▶ **Exercise aim**
From the entries that follow, work out how many lines contain "Some". Write the number only.

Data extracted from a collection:

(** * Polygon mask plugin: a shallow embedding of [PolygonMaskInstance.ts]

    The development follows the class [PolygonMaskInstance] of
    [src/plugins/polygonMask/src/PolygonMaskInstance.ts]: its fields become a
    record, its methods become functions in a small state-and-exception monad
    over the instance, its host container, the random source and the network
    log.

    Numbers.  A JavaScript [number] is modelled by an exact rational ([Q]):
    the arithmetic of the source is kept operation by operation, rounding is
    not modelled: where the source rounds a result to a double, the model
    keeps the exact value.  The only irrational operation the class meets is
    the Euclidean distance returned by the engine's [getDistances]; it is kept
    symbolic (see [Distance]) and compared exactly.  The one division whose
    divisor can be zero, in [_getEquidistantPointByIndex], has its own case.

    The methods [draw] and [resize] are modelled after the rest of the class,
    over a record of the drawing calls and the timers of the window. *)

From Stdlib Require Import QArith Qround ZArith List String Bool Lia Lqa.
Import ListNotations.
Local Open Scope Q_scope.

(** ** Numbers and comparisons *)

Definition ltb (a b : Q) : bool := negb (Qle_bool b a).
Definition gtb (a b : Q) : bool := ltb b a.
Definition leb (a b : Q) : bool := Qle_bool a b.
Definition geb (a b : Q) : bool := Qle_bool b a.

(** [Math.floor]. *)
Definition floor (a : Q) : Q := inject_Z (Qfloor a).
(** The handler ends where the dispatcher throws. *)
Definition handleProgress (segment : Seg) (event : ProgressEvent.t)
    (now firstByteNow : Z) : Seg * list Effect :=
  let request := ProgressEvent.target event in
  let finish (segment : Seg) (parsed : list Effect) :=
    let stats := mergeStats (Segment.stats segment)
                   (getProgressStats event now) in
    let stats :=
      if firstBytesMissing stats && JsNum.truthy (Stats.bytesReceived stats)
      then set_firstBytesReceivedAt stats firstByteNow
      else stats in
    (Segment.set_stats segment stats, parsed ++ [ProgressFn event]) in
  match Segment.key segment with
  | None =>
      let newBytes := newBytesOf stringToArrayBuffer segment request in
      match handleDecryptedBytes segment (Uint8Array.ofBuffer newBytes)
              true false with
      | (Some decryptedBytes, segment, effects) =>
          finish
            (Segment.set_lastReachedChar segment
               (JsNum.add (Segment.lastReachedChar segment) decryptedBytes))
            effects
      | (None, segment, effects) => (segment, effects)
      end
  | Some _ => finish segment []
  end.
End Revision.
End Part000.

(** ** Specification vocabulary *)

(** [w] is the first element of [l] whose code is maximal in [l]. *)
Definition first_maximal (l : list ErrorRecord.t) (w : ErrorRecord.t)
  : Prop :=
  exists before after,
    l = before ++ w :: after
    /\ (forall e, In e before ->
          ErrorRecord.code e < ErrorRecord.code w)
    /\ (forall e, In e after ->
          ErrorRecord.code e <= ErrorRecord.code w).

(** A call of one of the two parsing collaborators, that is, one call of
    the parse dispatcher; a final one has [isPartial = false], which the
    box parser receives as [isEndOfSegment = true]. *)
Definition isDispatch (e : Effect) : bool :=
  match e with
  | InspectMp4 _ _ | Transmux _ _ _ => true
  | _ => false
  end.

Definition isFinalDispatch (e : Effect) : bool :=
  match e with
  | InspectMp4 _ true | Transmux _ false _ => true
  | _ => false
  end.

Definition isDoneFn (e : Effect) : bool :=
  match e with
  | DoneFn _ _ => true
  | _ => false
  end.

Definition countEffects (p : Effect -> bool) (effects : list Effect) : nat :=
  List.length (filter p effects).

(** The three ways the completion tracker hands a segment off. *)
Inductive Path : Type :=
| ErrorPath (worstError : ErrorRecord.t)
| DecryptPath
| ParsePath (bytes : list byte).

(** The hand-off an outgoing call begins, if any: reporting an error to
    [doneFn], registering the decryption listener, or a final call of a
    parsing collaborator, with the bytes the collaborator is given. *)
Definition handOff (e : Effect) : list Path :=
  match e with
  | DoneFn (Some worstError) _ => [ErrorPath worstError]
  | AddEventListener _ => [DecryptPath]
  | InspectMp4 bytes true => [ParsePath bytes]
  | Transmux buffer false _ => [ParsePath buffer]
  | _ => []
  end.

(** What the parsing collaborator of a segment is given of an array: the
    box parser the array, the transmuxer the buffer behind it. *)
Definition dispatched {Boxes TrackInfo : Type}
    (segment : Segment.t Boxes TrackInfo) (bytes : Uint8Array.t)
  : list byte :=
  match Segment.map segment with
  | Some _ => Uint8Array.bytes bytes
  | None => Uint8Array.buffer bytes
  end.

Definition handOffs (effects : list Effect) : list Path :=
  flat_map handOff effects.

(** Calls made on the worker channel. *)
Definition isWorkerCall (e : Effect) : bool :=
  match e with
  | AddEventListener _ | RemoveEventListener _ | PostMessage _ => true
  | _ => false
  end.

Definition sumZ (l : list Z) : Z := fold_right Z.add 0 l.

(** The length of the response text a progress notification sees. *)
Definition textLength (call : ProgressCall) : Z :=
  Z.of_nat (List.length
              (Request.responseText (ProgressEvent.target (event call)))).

▶ **Response**
4